Edgar Filing: RYERSON TULL INC /DE/ - Form DEF 14A
To assess the market competitiveness of Company compensation, and to determine compensation of executive officers, the Committee reviews survey materials prepared by the external compensation consultants on the compensation practices of companies it considers as competitors for executive talent. For 2002 and 2003, those companies consisted of three comparison groups: a 20-company custom peer group of general distribution, industrial and service companies, including metals service centers, with median sales, assets and total employees similar to those of the Company; the self-constructed peer group presented in the chart comparing cumulative total stockholder return immediately following this Report; and a group of 86 general industrial companies with median sales comparable to those of the Company.
Total compensation opportunity consists of base salary, cash awards under the short-term incentive plan, and equity awards under the long-term incentive plan. The Committee targets total salary and short-term incentive opportunity for the Company s executive officers at the median of total opportunity for the comparable pay factors and positions in the comparison groups and targets long-term incentive opportunity below that median. The Committee intends that short-term and long-term incentive pay targets represent at least half of total compensation opportunity for executive officers and that the relative proportion of incentive pay increase from that level for the senior executive officers and chief executive officer.
Base Salary Determinations
The Committee reviews base salary compensation of executive officers annually. It considers factors such as the competitive market, individual performance, experience, internal equity, long-term potential, retention concerns and the desired pay mix.
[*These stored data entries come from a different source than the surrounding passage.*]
(** * CarAI-mqtt-cluster: the vehicle assistant of [matrix_publisher.py]

    A shallow embedding of the class [SimplifiedVehicleAI]: the car state
    and its transition function, the bounded action history, the
    preference learner, the rule-based recommendation generator and the
    one-shot break reminder, followed by the properties proved of them.

    Conventions of the model.
    - Action names are strings, as on the bus: unknown names are accepted.
    - The [value] of an event is [None] (JSON null, or absent) or an
      integer; Python's truthiness test [and value] is [truthy]. Values
      with a fractional part are outside the model.
    - A payload without an action name has the name [""], as
      [action_data.get('action', '')] gives it.
    - [random.choice] draws from an explicit stream of draws, threaded
      by the small monad [Rand].
    - [datetime.now()] is an argument of the methods that read the clock.
    - [self.client.publish] appends to the list [published] of the
      object; printing is not modelled. *)

From Stdlib Require Import ZArith String List Bool Lia DecimalString.
Import ListNotations.

Local Open Scope Z_scope.
Local Open Scope string_scope.

(** ** Module constants *)

Definition LEARNING_PERIOD : Z := 30.
Definition RECOMMENDATION_INTERVAL : Z := 20.
Definition BREAK_REMINDER_TIME : Z := 200.
Definition MAX_RECOMMENDATIONS_PER_SESSION : nat := 50.

(** ** Python helpers *)

(** Truthiness of an optional integer: [None] and [0] are falsy. *)
Definition truthy (value : option Z) : bool :=
  match value with
  | Some v => negb (v =? 0)%Z
  | None => false
  end.

(** The integer held by a value. It is read only behind a [truthy] test,
    where the value is an integer. *)
Definition int_of (value : option Z) : Z :=
  match value with
  | Some v => v
  | None => 0
  end.

(** [x in l] for a list (or set) of strings. *)
Definition mem (x : string) (l : list string) : bool :=
  existsb (String.eqb x) l.

(** The slice [l[-n:]] for a positive [n]: the last [n] elements, the whole
    list when it is shorter. *)
Definition last_n {A : Type} (n : nat) (l : list A) : list A :=
  skipn (length l - n) l.

(** [sum(l)] *)
Definition py_sum (l : list Z) : Z := fold_left Z.add l 0.

(** [len(l)] as an integer *)
Definition len {A : Type} (l : list A) : Z := Z.of_nat (length l).

(** [str(z)] for an integer *)
Definition str_of_Z (z : Z) : string := NilZero.string_of_int (Z.to_int z).

(** ** Data model *)

Record ActionEvent := mkEvent {
  ev_action : string;
  ev_timestamp : string;
  ev_value : option Z
}.

(** The payload of a bus message, after [json.loads]: every key may be
    absent. *)
Record ActionData := mkData {
  ad_action : option string;
  ad_timestamp : option string;
  ad_value : option Z
}.

Record CarState := mkCar {
  climate_on : bool;
  temperature : Z;
  infotainment_on : bool;
  volume : Z;
  lights_on : bool;
  brightness : Z;
  seats_heated : bool;
  seat_position : Z
}.

Record DriverPreferences := mkPrefs {
  preferred_temperature : Z;
  preferred_volume : Z;
  preferred_seat_position : Z;
  preferred_brightness : Z;
  likes_music : bool;
  likes_warm_seats : bool;
  common_actions : list string;
  action_sequences : list (list string)
}.

Record Recommendation := mkRec {
  rec_action : string;
  rec_message : string;
  rec_value : option Z
}.

(** What is handed to [client.publish]: the topic and the dictionary that
    [json.dumps] serialises. *)
Record Publication := mkPub {
  pub_topic : string;
  pub_type : string;
  pub_recommendations : list Recommendation;
  pub_timestamp : string
}.

(** The callbacks given to [threading.Timer]. *)
Inductive Callback := CompleteLearning | SendBreakReminder.

(** The fields of [SimplifiedVehicleAI], with the pending timers and the
    messages handed to the bus. *)
Record AI := mkAI {
  session_start : option string;
  learning_started : bool;
  learning_complete : bool;
  action_history : list ActionEvent;
  recommendations_sent : nat;
  last_recommendation_time : option string;
  break_reminder_sent : bool;
  car_state : CarState;
  driver_preferences : DriverPreferences;
  timers : list (Z * Callback);
  published : list Publication
}.

(** The state built by [__init__]. *)
Definition initial_car_state : CarState :=
  {| climate_on := false; temperature := 22;
     infotainment_on := false; volume := 50;
     lights_on := false; brightness := 80;
     seats_heated := false; seat_position := 5 |}.

Definition initial_preferences : DriverPreferences :=
  {| preferred_temperature := 22; preferred_volume := 50;
     preferred_seat_position := 5; preferred_brightness := 80;
     likes_music := false; likes_warm_seats := false;
     common_actions := []; action_sequences := [] |}.

Definition init : AI :=
  {| session_start := None;
     learning_started := false;
     learning_complete := false;
     action_history := [];
     recommendations_sent := 0;
     last_recommendation_time := None;
     break_reminder_sent := false;
     car_state := initial_car_state;
     driver_preferences := initial_preferences;
     timers := [];
     published := [] |}.

(** ** Field updates *)

Definition set_climate_on (b : bool) (s : CarState) : CarState :=
  mkCar b (temperature s) (infotainment_on s) (volume s)
        (lights_on s) (brightness s) (seats_heated s) (seat_position s).
Definition set_temperature (z : Z) (s : CarState) : CarState :=
  mkCar (climate_on s) z (infotainment_on s) (volume s)
        (lights_on s) (brightness s) (seats_heated s) (seat_position s).
Definition set_infotainment_on (b : bool) (s : CarState) : CarState :=
  mkCar (climate_on s) (temperature s) b (volume s)
        (lights_on s) (brightness s) (seats_heated s) (seat_position s).
Definition set_volume (z : Z) (s : CarState) : CarState :=
  mkCar (climate_on s) (temperature s) (infotainment_on s) z
        (lights_on s) (brightness s) (seats_heated s) (seat_position s).
Definition set_lights_on (b : bool) (s : CarState) : CarState :=
  mkCar (climate_on s) (temperature s) (infotainment_on s) (volume s)
        b (brightness s) (seats_heated s) (seat_position s).
Definition set_brightness (z : Z) (s : CarState) : CarState :=
  mkCar (climate_on s) (temperature s) (infotainment_on s) (volume s)
        (lights_on s) z (seats_heated s) (seat_position s).
Definition set_seats_heated (b : bool) (s : CarState) : CarState :=
  mkCar (climate_on s) (temperature s) (infotainment_on s) (volume s)
        (lights_on s) (brightness s) b (seat_position s).
Definition set_seat_position (z : Z) (s : CarState) : CarState :=
  mkCar (climate_on s) (temperature s) (infotainment_on s) (volume s)
        (lights_on s) (brightness s) (seats_heated s) z.

Definition set_preferred_temperature (z : Z) (p : DriverPreferences) :=
  mkPrefs z (preferred_volume p) (preferred_seat_position p)
          (preferred_brightness p) (likes_music p) (likes_warm_seats p)
          (common_actions p) (action_sequences p).
Definition set_preferred_volume (z : Z) (p : DriverPreferences) :=
  mkPrefs (preferred_temperature p) z (preferred_seat_position p)
          (preferred_brightness p) (likes_music p) (likes_warm_seats p)
          (common_actions p) (action_sequences p).
Definition set_preferred_seat_position (z : Z) (p : DriverPreferences) :=
  mkPrefs (preferred_temperature p) (preferred_volume p) z
          (preferred_brightness p) (likes_music p) (likes_warm_seats p)
          (common_actions p) (action_sequences p).
Definition set_likes_music (b : bool) (p : DriverPreferences) :=
  mkPrefs (preferred_temperature p) (preferred_volume p)
          (preferred_seat_position p) (preferred_brightness p)
          b (likes_warm_seats p) (common_actions p) (action_sequences p).
Definition set_likes_warm_seats (b : bool) (p : DriverPreferences) :=
  mkPrefs (preferred_temperature p) (preferred_volume p)
          (preferred_seat_position p) (preferred_brightness p)
          (likes_music p) b (common_actions p) (action_sequences p).
Definition set_common_actions (l : list string) (p : DriverPreferences) :=
  mkPrefs (preferred_temperature p) (preferred_volume p)
          (preferred_seat_position p) (preferred_brightness p)
          (likes_music p) (likes_warm_seats p) l (action_sequences p).

(** ** The car state store: [update_car_state]

    The method reads and writes the dictionary [self.car_state] only:
    the dictionary is the argument and the result. *)

Definition update_car_state (s : CarState) (action : string)
    (value : option Z) : CarState :=
  if action =? "climate_turn_on" then set_climate_on true s
  else if action =? "climate_turn_off" then set_climate_on false s
  else if (action =? "climate_set_temperature") && truthy value then
    set_temperature (int_of value) s
  else if action =? "climate_increase" then
    set_temperature (Z.min (temperature s + 1) 30) s
  else if action =? "climate_decrease" then
    set_temperature (Z.max (temperature s - 1) 16) s
  else if action =? "infotainment_play" then set_infotainment_on true s
  else if action =? "infotainment_stop" then set_infotainment_on false s
  else if (action =? "infotainment_set_volume") && truthy value then
    set_volume (int_of value) s
  else if action =? "infotainment_volume_up" then
    set_volume (Z.min (volume s + 10) 100) s
  else if action =? "infotainment_volume_down" then
    set_volume (Z.max (volume s - 10) 0) s
  else if action =? "lights_turn_on" then set_lights_on true s
  else if action =? "lights_turn_off" then set_lights_on false s
  else if action =? "lights_dim" then
    set_brightness (Z.max (brightness s - 20) 0) s
  else if action =? "lights_brighten" then
    set_brightness (Z.min (brightness s + 20) 100) s
  else if action =? "seats_heat_on" then set_seats_heated true s
  else if action =? "seats_heat_off" then set_seats_heated false s
  else if (action =? "seats_adjust") && truthy value then
    set_seat_position (int_of value) s
  else s.

(** The action names [update_car_state] tests for. *)
Definition known_actions : list string :=
  [ "climate_turn_on"; "climate_turn_off"; "climate_set_temperature";
    "climate_increase"; "climate_decrease";
    "infotainment_play"; "infotainment_stop"; "infotainment_set_volume";
    "infotainment_volume_up"; "infotainment_volume_down";
    "lights_turn_on"; "lights_turn_off"; "lights_dim"; "lights_brighten";
    "seats_heat_on"; "seats_heat_off"; "seats_adjust" ].

(** ** The action history: [deque(maxlen=50)] *)

Definition HISTORY_MAXLEN : nat := 50.

(** [deque.append] of a bounded deque: the element is added on the right
    and, when that exceeds [maxlen], one element is dropped on the left. *)
Definition deque_append {A : Type} (maxlen : nat) (d : list A) (x : A)
    : list A :=
  let d' := (d ++ [x])%list in
  if (maxlen <? length d')%nat then tl d' else d'.

(** ** Updates of the object's fields *)

Definition set_action_history (h : list ActionEvent) (self : AI) : AI :=
  mkAI (session_start self) (learning_started self) (learning_complete self)
       h (recommendations_sent self) (last_recommendation_time self)
       (break_reminder_sent self) (car_state self) (driver_preferences self)
       (timers self) (published self).
Definition set_car_state (c : CarState) (self : AI) : AI :=
  mkAI (session_start self) (learning_started self) (learning_complete self)
       (action_history self) (recommendations_sent self)
       (last_recommendation_time self) (break_reminder_sent self)
       c (driver_preferences self) (timers self) (published self).
Definition set_driver_preferences (p : DriverPreferences) (self : AI) : AI :=
  mkAI (session_start self) (learning_started self) (learning_complete self)
       (action_history self) (recommendations_sent self)
       (last_recommendation_time self) (break_reminder_sent self)
       (car_state self) p (timers self) (published self).
Definition set_break_reminder_sent (b : bool) (self : AI) : AI :=
  mkAI (session_start self) (learning_started self) (learning_complete self)
       (action_history self) (recommendations_sent self)
       (last_recommendation_time self) b
       (car_state self) (driver_preferences self) (timers self)
       (published self).
Definition publish (m : Publication) (self : AI) : AI :=
  mkAI (session_start self) (learning_started self) (learning_complete self)
       (action_history self) (recommendations_sent self)
       (last_recommendation_time self) (break_reminder_sent self)
       (car_state self) (driver_preferences self) (timers self)
       (published self ++ [m])%list.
During 2002, the Committee approved management s recommendation for a base salary freeze for executive officers, with certain exceptions. 2002 salary adjustments for executive officers generally reflected internal equity concerns.
Mr. Novich, as Chief Executive Officer of the Company, meets regularly with the Committee and with the non-management directors. These meetings include an annual review by all of the outside directors of his financial, operating and organizational goals, his performance as it relates to achievement of the prior year s goals, and the Company s financial performance. The results of this evaluation are an important element in the compensation decisions made by the Committee and the Board of Directors of the Company regarding Mr. Novich s base salary and incentive compensation. In 2002, the Committee accepted Mr. Novich s recommendation that his base salary remain unchanged.
Short-Term Incentive Compensation
Short-term incentive compensation is payable as a cash bonus under the Ryerson Tull Annual Incentive Plan. The plan generally provides for cash bonuses to be paid based on a specified percentage of a participant s salary earnings and the extent to which corporate and (or) business unit performance standards are met for the year. Actual awards paid depend on the extent to which the annual targets are achieved.
The Committee has historically set the annual targets using two financial performance measures, operating return on operating assets and revenue growth, with the formula weighted to operating return on operating assets. In the first quarter of 2002, the Committee used these measures to establish target awards for all executive officers based on either overall Company and/or business unit performance. In 2002, one of the Company s business units achieved the threshold levels of return on operating assets and revenue growth established for it. The Company did not achieve the financial targets established for overall company performance.
For a separate business unit reporting to Mr. Delaney, the Committee established different 2002 target awards during the first quarter 2002 based on separately measured performance standards. That business unit achieved the threshold level established for operating profit percentages and revenue growth, resulting in payment of an award to Mr. Delaney based on its performance.